(Saved data entries)
(** C5: when every state observed in [D] is observed with exactly one
    action, the constraint vector (entry (s, a) at position [a*S + s]) has 1
    at every action other than the observed one, 0 at the observed action,
    and an all-zero row for a state that is never observed. *)
Theorem constraint_vector_marks_unobserved_actions (self : MDP)
        (D : list (Z * Z)) :
  (forall s a a', In (s, a) D -> In (s, a') D -> a = a') ->
  length (construct_constraint_vector self D)
  = (num_states self * num_actions self)%nat /\
  forall s a, (s < num_states self)%nat -> (a < num_actions self)%nat ->
    (forall a_star, In (Z.of_nat s, a_star) D ->
       nth (a * num_states self + s) (construct_constraint_vector self D) 0
       = if (Z.of_nat a =? a_star)%Z then 0 else 1) /\
    ((forall a_star, ~ In (Z.of_nat s, a_star) D) ->
       nth (a * num_states self + s) (construct_constraint_vector self D) 0
       = 0).
Proof.
  intros Huniq. split.
  - unfold construct_constraint_vector. apply length_flatten_F.
  - intros s a Hs Ha. rewrite (constraint_matrix_entry self D s a Hs Ha).
    destruct (observed (Z.of_nat s) D) as [[|] x] eqn:Hobs; simpl.
    + apply observed_true in Hobs. split.
      * intros a_star Hin. rewrite (Huniq _ _ _ Hin Hobs).
        now destruct (Z.of_nat a =? x)%Z.
      * intros Hnone. now destruct (Hnone x).
    + apply observed_false in Hobs. destruct Hobs as [_ Hnone]. split.
      * intros a_star Hin. now destruct (Hnone a_star).
      * reflexivity.
Qed.

(** State 0 observed with action 1 among three actions, state 1 never. *)
Lemma constraint_vector_marks_unobserved_actions_witness :
  construct_constraint_vector (blank_MDP 2 3 1 (1 # 2)) [(0, 1)]%Z
  = [1; 0; 0; 0; 1; 0] /\
  nth (2 * 2 + 0) (construct_constraint_vector (blank_MDP 2 3 1 (1 # 2))
                                               [(0, 1)]%Z) 0 = 1.
Proof.
  split; [reflexivity|].
  assert (Huniq : forall s a a' : Z,
             In (s, a) [(0, 1)%Z] -> In (s, a') [(0, 1)%Z] -> a = a').
  { intros s a a' [E|[]] [E'|[]]. congruence. }
  destruct (constraint_vector_marks_unobserved_actions
              (blank_MDP 2 3 1 (1 # 2)) [(0, 1)%Z] Huniq) as [_ Hent].
  destruct (Hent 0%nat 2%nat) as [Hobs _]; [simpl; lia|simpl; lia|].
  apply (Hobs 1%Z). now left.
Defined.
(** * rustc-perf compile-section analysis: [analysis/analyse.py]

    A shallow embedding of the plotting script and the properties of its
    normalisation, row selection, aggregation and nested stacked-bar layout.

    Numbers.  Python floats and the float64 columns of a pandas frame are IEEE
    binary64 values; they are embedded as [spec_float] with the operations of
    [SpecFloat] at precision 53 (module [F64]).  The layout is also run over
    exact rationals (instance [Q_number]), for the bounds that hold of the
    exact sums and not of the rounded ones.

    Library code.  pandas ([DataFrame] indexing, [melt], [mean]), matplotlib
    ([pyplot]) and seaborn ([FacetGrid]) are not part of the repository; they
    are embedded from their documented behaviour, as far as the script uses
    them. *)

From Stdlib Require Import ZArith QArith Qabs Qpower Qfield Lqa List String.
From Stdlib Require Import Floats.SpecFloat.
From stdpp Require Import gmap strings list.

Local Open Scope Z_scope.

(** ** IEEE binary64 arithmetic *)

Module F64.

Definition prec : Z := 53.
Definition emax : Z := 1024.

Definition of_Z (z : Z) : spec_float := binary_normalize prec emax z 0 false.
Definition add : spec_float -> spec_float -> spec_float := SFadd prec emax.
Definition sub : spec_float -> spec_float -> spec_float := SFsub prec emax.
Definition mul : spec_float -> spec_float -> spec_float := SFmul prec emax.
Definition div : spec_float -> spec_float -> spec_float := SFdiv prec emax.
Definition eqb : spec_float -> spec_float -> bool := SFeqb.
Definition leb : spec_float -> spec_float -> bool := SFleb.
Definition abs : spec_float -> spec_float := SFabs.

Definition nan : spec_float := S754_nan.

Definition is_nan (x : spec_float) : bool :=
  match x with S754_nan => true | _ => false end.

Definition is_zero (x : spec_float) : bool :=
  match x with S754_zero _ => true | _ => false end.

Definition is_finite (x : spec_float) : bool :=
  match x with S754_zero _ | S754_finite _ _ _ => true | _ => false end.

(** The value [m * 2^e], rounded to binary64 (exact when [m] has at most 53
    bits). *)
Definition of_scaled (m e : Z) : spec_float := binary_normalize prec emax m e false.

(** The rational value of a finite number. *)
Definition to_Q (x : spec_float) : Q :=
  match x with
  | S754_finite s m e =>
      ((if s then Z.neg m else Z.pos m) # 1) * Qpower 2 e
  | _ => 0
  end.

(** [Series.astype(np.float32)]: round to nearest-even binary32 (precision
    24, infinities at exponent 128).  The binary32 value is then used in
    binary64 arithmetic, where it is exactly representable: it is brought
    back to the canonical binary64 mantissa. *)
Definition to_f32 (x : spec_float) : spec_float :=
  match x with
  | S754_finite s m e =>
      match binary_round 24 128 s m e with
      | S754_finite s' m' e' => binary_round prec emax s' m' e'
      | y => y
      end
  | _ => x
  end.

End F64.

Abbreviation float := spec_float.

(** ** The scalars of the layout computation

    [plot_bar] only adds its inputs and uses the literals 0, 1, 2 and 100.
    The class lets the same code run on binary64 (the program) and on exact
    rationals. *)

Class Number (A : Type) := {
  nadd : A -> A -> A;
  nsub : A -> A -> A;
  ndiv : A -> A -> A;
  nlit : Z -> A;
  neqb : A -> A -> bool
}.

#[export] Instance float_number : Number spec_float := {|
  nadd := F64.add; nsub := F64.sub; ndiv := F64.div;
  nlit := F64.of_Z; neqb := F64.eqb
|}.

#[export] Instance Q_number : Number Q := {|
  nadd := Qplus; nsub := Qminus; ndiv := Qdiv;
  nlit := inject_Z; neqb := Qeq_bool
|}.

(** ** Rectangles drawn by [plt.bar]

    [plt.bar(y=.., x=[..], width=[..], color=PALETTE[c], height=.., align="edge")]
    adds one rectangle with left edge [x] (edge alignment), the given [width]
    and [height]; [y] is not a parameter of [bar] and reaches the rectangle as
    a patch property, which sets its lower edge.  The colour is kept as its
    index in [PALETTE]. *)

Record Bar (A : Type) := mkBar {
  bar_x : A;
  bar_y : A;
  bar_width : A;
  bar_height : A;
  bar_color : nat
}.
Arguments mkBar {A} _ _ _ _ _.
Arguments bar_x {A} _.
Arguments bar_y {A} _.
Arguments bar_width {A} _.
Arguments bar_height {A} _.
Arguments bar_color {A} _.

(** Palette indices ([create_bars], lines 70-79). *)
Definition c_frontend : nat := 0.
Definition c_backend : nat := 1.
Definition c_linker : nat := 2.
Definition c_borrowck : nat := 3.
Definition c_typeck : nat := 4.
Definition c_metadata : nat := 5.

Section Layout.
Context {A : Type} `{Number A}.

(** [plot_bar], lines 46-64: the six [plt.bar] calls in drawing order, with
    the running cursor [fe_base]. *)
Definition plot_bar_bars
    (avg_backend avg_linker avg_borrowck avg_typeck avg_metadata : A)
    : list (Bar A) :=
  let fe_base := nadd avg_backend avg_linker in
  let height := nlit 1 in
  let y_offset := ndiv height (nlit 2) in
  let inner_height := nsub height y_offset in
  let b_frontend := mkBar (nlit 0) (nlit 0) (nlit 100) height c_frontend in
  let b_borrowck := mkBar fe_base y_offset avg_borrowck inner_height c_borrowck in
  let fe_base := nadd fe_base avg_borrowck in
  let b_typeck := mkBar fe_base y_offset avg_typeck inner_height c_typeck in
  let fe_base := nadd fe_base avg_typeck in
  let b_metadata := mkBar fe_base y_offset avg_metadata inner_height c_metadata in
  let b_backend := mkBar avg_linker (nlit 0) avg_backend height c_backend in
  let b_linker := mkBar (nlit 0) (nlit 0) avg_linker height c_linker in
  [b_frontend; b_borrowck; b_typeck; b_metadata; b_backend; b_linker].

(** The values [fe_base] holds, in order: after line 46, after line 57 and
    after line 60. *)
Definition fe_base_values
    (avg_backend avg_linker avg_borrowck avg_typeck : A) : list A :=
  let fe_base0 := nadd avg_backend avg_linker in
  let fe_base1 := nadd fe_base0 avg_borrowck in
  let fe_base2 := nadd fe_base1 avg_typeck in
  [fe_base0; fe_base1; fe_base2].

(** Layers: the outer bars are drawn at full height ([height = 1]), the
    inner ones at [inner_height]. *)
Definition is_outer (b : Bar A) : bool := neqb (bar_height b) (nlit 1).

Definition outer_bars (bs : list (Bar A)) : list (Bar A) :=
  List.filter is_outer bs.

Definition inner_bars (bs : list (Bar A)) : list (Bar A) :=
  List.filter (fun b => negb (is_outer b)) bs.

_PROBLEM REQUIREMENTS_
Report each line in the data that holds the word "split".

_SOLUTION TO THIS PROBLEM_
  intros Huniq. split.
    + apply observed_true in Hobs. split.
    + apply observed_false in Hobs. destruct Hobs as [_ Hnone]. split.
  split; [reflexivity|].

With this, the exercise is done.